(* ===== verification/Main.v ===== *)
(** * The program ([src/cmd/node], the listeners of the servers, [src/pkg])

    What [main] does before it serves, and what it does once it is told to stop:
    drain the server for ten seconds, and disconnect the controller whatever
    came of that.  The run in between is the one of NodeSystem.  Reading a
    certificate and listening are parameters ([Platform]). *)

From S2P Require Import Prelude GoString GoNet Json Helper Messages Tracker NodeConfig Logger XrayLogs XrayAccount XrayInbound XrayUser XrayToy XrayApply JsonToy XrayRender XrayCore XrayRun XrayLife XrayProps XrayStats WgTypes WgToy PeerStore WgConfig WgUsers WgManager HostRouting WireGuard WgScenario Backends NodeBackends NodeLaws NodeSystem Controller Control NodeToy XrayMachine XrayServeToy NodeRun.

#[local] Open Scope Z_scope.

(** ** Files and certificates (tls.go, file.go) *)

(** [NewCertPool] makes an empty pool; [AppendCertsFromPEM] adds the
    certificates of a text, or finds none. *)
Class Platform := {
  os_ReadFile : string → result string;
  Certificate : Type;
  LoadX509KeyPair : string → string → result Certificate;
  CertPool : Type;
  SystemCertPool : result CertPool;
  NewCertPool : CertPool;
  AppendCertsFromPEM : string → CertPool → option CertPool;
  Listen : string → result unit
}.

Definition ReadFileAsString `{Platform} (filePath : string) : result string :=
  match os_ReadFile filePath with Err e => Err e | Ok fileBytes => Ok fileBytes end.

Inductive ClientAuthType := NoClientCert | RequireAndVerifyClientCert.

Record TlsConfig `{Platform} := mkTls { Certificates : list Certificate; ClientAuth : ClientAuthType }.

Definition LoadTLSCredentials `{Platform} (cert key : string) : result TlsConfig :=
  match LoadX509KeyPair cert key with
  | Err e => Err e
  | Ok serverCert => Ok (mkTls _ [serverCert] NoClientCert)
  end.

(** The errors of [LoadClientPool] are formatted with %v: they lose their chain. *)
Definition LoadClientPool `{Platform} (cert : string) : result CertPool :=
  match os_ReadFile cert with
  | Err e => Err (errors_New ("failed to read server certificate: " +:+ err_text e))
  | Ok pemServerCA =>
      let certPool := match SystemCertPool with Ok pool => pool | Err _ => NewCertPool end in
      match AppendCertsFromPEM pemServerCA certPool with
      | None => Err (errors_New "failed to add server CA's certificate")
      | Some certPool => Ok certPool
      end
  end.

(** ** The servers (rpc/service.go, rest/service.go) *)

Section Listeners.
Context {UUID B : Type} `{Platform}.
Notation NodeConfig := (@NodeConfig UUID).
Notation Controller := (@Controller UUID B).
Implicit Types (cfg : NodeConfig) (free : Z → bool).

Inductive protocol := RestProtocol | GrpcProtocol.

(** A server that listens: its address, its credentials and its service, which
    is the controller and the routes or methods of Rest.v and Rpc.v. *)
Record server := mkServer { sv_protocol : protocol; sv_addr : string; sv_tls : TlsConfig; sv_service : Controller }.

Definition New cfg free rnd1 rnd2 : Controller := Controller_New cfg free rnd1 rnd2.

Definition StartGRPCListener (tls : TlsConfig) (addr : string) cfg free rnd1 rnd2 : result server :=
  let s := New cfg free rnd1 rnd2 in
  match Listen addr with
  | Err e => Err (wrapf ("failed to listen on " +:+ addr) e)
  | Ok _ => Ok (mkServer GrpcProtocol addr tls s)
  end.

Definition StartHttpListener (tls : TlsConfig) (addr : string) cfg free rnd1 rnd2 : result server :=
  let s := New cfg free rnd1 rnd2 in
  match Listen addr with
  | Err e => Err e
  | Ok _ => Ok (mkServer RestProtocol addr tls s)
  end.

(** The shutdown function of the gRPC server: the graceful stop ends first, or
    the context does and the server is stopped by force ([true]). *)
Definition grpc_shutdown (stopped : bool) (ctx_Err : goerr) : result unit * bool :=
  if stopped then (Ok (), false) else (Err ctx_Err, true).

(** ** The program (main.go) *)

Inductive program := Fatal (e : goerr) | Serving (s : server).

Definition service_addr cfg : string := NodeHost cfg +:+ ":" +:+ Itoa (ServicePort cfg).

(** Until the server listens; [log.Fatal] ends the program at once. *)
Definition main_start cfg free rnd1 rnd2 : program :=
  match LoadTLSCredentials (SslCertFile cfg) (SslKeyFile cfg) with
  | Err e => Fatal e
  | Ok tlsConfig =>
      let addr := service_addr cfg in
      match (if bool_decide (ServiceProtocol cfg = "rest") then StartHttpListener tlsConfig addr cfg free rnd1 rnd2
             else StartGRPCListener tlsConfig addr cfg free rnd1 rnd2) with
      | Err e => Fatal e
      | Ok s => Serving s
      end
  end.

(** After the signal: the outcome of the shutdown is only logged, and the
    deferred [Disconnect] runs. *)
Definition main_stop {Wd} `{!Backends B Wd} (free : Z → bool) (rnd1 rnd2 : Z) (_ : result unit) (s : Controller * Wd) : Controller * Wd :=
  Controller_Disconnect free rnd1 rnd2 s.

Lemma main_start_spec cfg free rnd1 rnd2 s : main_start cfg free rnd1 rnd2 = Serving s →
  (∃ cert, LoadX509KeyPair (SslCertFile cfg) (SslKeyFile cfg) = Ok cert ∧ sv_tls s = mkTls _ [cert] NoClientCert) ∧
  sv_addr s = service_addr cfg ∧ Listen (sv_addr s) = Ok () ∧
  (sv_protocol s = RestProtocol ↔ ServiceProtocol cfg = "rest") ∧ sv_service s = Controller_New cfg free rnd1 rnd2.
Proof.
  unfold main_start, LoadTLSCredentials. destruct (LoadX509KeyPair _ _) as [cert|] eqn:Hc; [|done].
  unfold StartHttpListener, StartGRPCListener.
  case_bool_decide as Hp; destruct (Listen (service_addr cfg)) as [[]|] eqn:Hl; try done; intros [= <-];
    (split; [by exists cert|]); by cbn.
Qed.
End Listeners.

(** ** Property *)


(** ** Witness *)

#[local] Existing Instances toy_sha256 toy_keys toy_kernel toy_host toy_awg.

#[local] Instance toy_platform : Platform := {|
  os_ReadFile _ := Err (errors_New "no such file");
  Certificate := string;
  LoadX509KeyPair cert key := Ok (cert +:+ " with " +:+ key);
  CertPool := list string;
  SystemCertPool := Ok [];
  NewCertPool := [];
  AppendCertsFromPEM pem pool := Some (pem :: pool);
  Listen _ := Ok ()
|}.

* * * * *

▶ **WHAT THE TASK ASKS**
Gather and copy every line of the data in which the string "Serving" is found.

▶ **RESPONSE AREA**
Inductive program := Fatal (e : goerr) | Serving (s : server).
      | Ok s => Serving s
Lemma main_start_spec cfg free rnd1 rnd2 s : main_start cfg free rnd1 rnd2 = Serving s →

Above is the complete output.